We came down from the rock to city center, and went off in search of some British food at a pub dating from the 18th century -- chicken pie with boiled cabbage, peas, chips, and for Ingrid, brown gravy.  Soon after it started raining, first just rain, then a serious, torrential downpour.  The report is that they had 36 mm  (1.4") of rain in 30 min!

By then we were already wet so we kept walking back toward the border with Spain.  We got to near the stretch where you had to walk across the airport runway, but the thunder and lightening got pretty thick, and the streets were completely flooded.  We decided walking that last bit wouldn't be our brightest moment.

We asked where to catch a bus that last 500m to the border, and it turns out it was just 50m down the street, so we headed there, walking through deep water.  By the time we reached the bus stop, the water had flooded beyond the street to calf-deep, so we climbed up on the bench to be out of the water.

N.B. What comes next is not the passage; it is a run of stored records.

(** X30.  The staging set across the actions of the session: staging
    appends the picked files, a new chat empties the set, and every action
    other than these, a removal and a create run leaves it exactly as it
    was, whatever the remote answers and whether or not the action changes
    the credential flag. *)
Theorem staged_files_across_actions (act : Action) (w : World R) :
  let w' := world (perform act w) in
  match act with
  | DoStageFiles picked => files (app w') = (files (app w) ++ picked)%list
  | DoNewChat => files (app w') = []
  | DoRemoveFile _ | DoUpload _ => True
  | _ => files (app w') = files (app w)
  end.
Proof.
  cbv zeta. rewrite perform_world.
  assert (Hchain : forall expected,
             files (app (world (handlerOf act w))) = expected ->
             files (app match res (handlerOf act w) with
                        | Ok _ =>
                            if Bool.eqb (isApiKeySelected (app w))
                                 (isApiKeySelected (app (world (handlerOf act w))))
                            then world (handlerOf act w)
                            else world (apiKeyEffect (world (handlerOf act w)))
                        | _ => world (handlerOf act w)
                        end) = expected).
  { intros expected Hhandler.
    destruct (res (handlerOf act w)) as [[]|e|]; [|assumption..].
    destruct (Bool.eqb _ _); [assumption|].
    rewrite apiKeyEffect_files. assumption. }
  destruct act as [| |fuel|action s| | |picked|index|text| |];
    try exact I; apply Hchain; unfold handlerOf.
  - (* focus *)
    unfold checkApiKey, liftHost, liftG.
    destruct aistudio_hasSelectedApiKey as [hasSelectedApiKey|]; [|reflexivity].
    run_unfold.
    destruct (hasSelectedApiKey (remote (backend w))) as [[hasKey|e|] r1];
      reflexivity.
  - (* choosing a key *)
    unfold handleSelectKey, checkApiKey, liftHost, liftG.
    destruct aistudio_openSelectKey as [openSelectKey|]; [|reflexivity].
    run_unfold.
    destruct (openSelectKey (remote (backend w))) as [[[]|e|] r1];
      try reflexivity.
    cbn [res world emitted app screen backend after].
    destruct aistudio_hasSelectedApiKey as [hasSelectedApiKey|]; [|reflexivity].
    run_unfold. cbn.
    destruct (hasSelectedApiKey r1) as [[hasKey|e|] r2]; reflexivity.
  - (* a store's menu *)
    destruct action.
    + unfold handleMenuAction, handleSelectExistingStore, handleError.
      run_unfold.
      destruct (generateExampleQuestions (store_name s) (backend w))
        as [[questions|e|] b1]; reflexivity.
    + reflexivity.
    + unfold handleMenuAction, handleGetDocuments. run_unfold.
      destruct (listDocuments (store_name s) (backend w)) as [[docs|e|] b1];
        reflexivity.
  - (* a confirmed removal *)
    unfold executeDelete. run_unfold.
    destruct (confirm_type (confirmState (screen w))).
    + unfold detached.
      match goal with
      | |- context [handleDeleteStore ?n ?w1] =>
          pose proof (handleDeleteStore_files n w1) as Hfiles;
          destruct (handleDeleteStore n w1) as [r2 w2 evs2]
      end.
      exact Hfiles.
    + destruct (managingStore (screen w)); [|reflexivity].
      unfold handleDeleteFile. run_unfold.
      destruct (deleteFile (targetId (confirmState (screen w))) (backend w))
        as [[[]|e|] b1]; reflexivity.
  - (* a refresh *)
    run_unfold. rewrite world_after. apply loadExistingStores_files.
  - (* staging *)
    reflexivity.
  - (* a send *)
    unfold handleSendMessage, handleError. run_unfold.
    destruct (truthy (activeRagStoreName (app w))); [|reflexivity].
    cbn.
    destruct (fileSearch (activeRagStoreName (app w)) text (backend w))
      as [[result|e|] b1]; reflexivity.
  - (* a new chat *)
    unfold handleEndChat. run_unfold. unfold detached.
    match goal with
    | |- context [loadExistingStores ?st ?w1] =>
        pose proof (loadExistingStores_files st w1) as Hfiles;
        destruct (loadExistingStores st w1) as [r2 w2 evs2]
    end.
    exact Hfiles.
  - (* try again *)
    reflexivity.
Qed.

End StagingProperties.

Section ManageModalProperties.
Context {R : Type} {host : Host R}.

(** X27.  Adding a file to the store whose files are shown never rejects
    and leaves the session state alone.  It uploads the file into that
    store and, only when the upload returned, lists the store's documents;
    the shown list is replaced when the listing returned too, and is
    otherwise kept.  The metadata given with the file has no effect on the
    run. *)
Theorem handleModalUpload_refreshes_list
    (fuel : nat) (f : File) (metadata : list CustomMetadata)
    (w : World R) (s : RagStore) :
  managingStore (screen w) = Some s ->
  let o := handleModalUpload fuel f metadata w in
  (forall e, res o <> Throw e) /\
  app (world o) = app w /\
  handleModalUpload fuel f [] w = o /\
  match fst (uploadToRagStore fuel (store_name s) f (backend w)) with
  | Ok _ =>
      gatewayCalls (emitted o) =
        [UploadToRagStore (store_name s) f; ListDocuments (store_name s)] /\
      storeDocuments (screen (world o)) =
        match fst (listDocuments (store_name s)
                     (snd (uploadToRagStore fuel (store_name s) f (backend w)))) with
        | Ok docs => docs
        | _ => storeDocuments (screen w)
        end
  | _ =>
      gatewayCalls (emitted o) = [UploadToRagStore (store_name s) f] /\
      storeDocuments (screen (world o)) = storeDocuments (screen w)
  end.
Proof.
  intros Hstore.
  unfold handleModalUpload, handleAddFileToStore, handleGetDocuments.
  run_unfold. rewrite Hstore. run_unfold.
  destruct (uploadToRagStore fuel (store_name s) f (backend w))
    as [[[]|e|] b1]; cbn; [|repeat split; auto; discriminate..].
  destruct (listDocuments (store_name s) b1) as [[docs|e|] b2]; cbn;
    repeat split; auto; discriminate.
Qed.

End ManageModalProperties.

(* ===================================================================== *)
(** ** More concrete runs *)
(* ===================================================================== *)

(** The listing of the scripted remote, entry by entry. *)
Lemma listRagStores_entries_witness :
  exists (c : Client) (response : JsValue) (r' : Script),
    sdk_list c 100 (remote (readyBackend (happyScript 0))) = (Ok response, r') /\
    Forall2 (fun entry s =>
               store_name s = prop entry "name" /\
               truthy (store_displayName s) = true /\
               (truthy (prop entry "displayName") = true ->
                store_displayName s = prop entry "displayName"))
            (findArrayInResponse response) [washer].
Proof.
  apply (@listRagStores_entries Script ScriptHost
           (readyBackend (happyScript 0)) (readyBackend (happyScript 0)) [washer]).
  reflexivity.
Defined.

A big garbage can next to the bus stop started floating around in the wake of passing vehicles.  Finally a bus came by, we flagged it down, and it took us to the border, where we dripped through customs, and walked back to our rental car on the Spanish side.
Driving back many streets were flooded, but after about 15 min we had gone up enough in elevation to be out of the flood zone.     Quite a weekend adventure!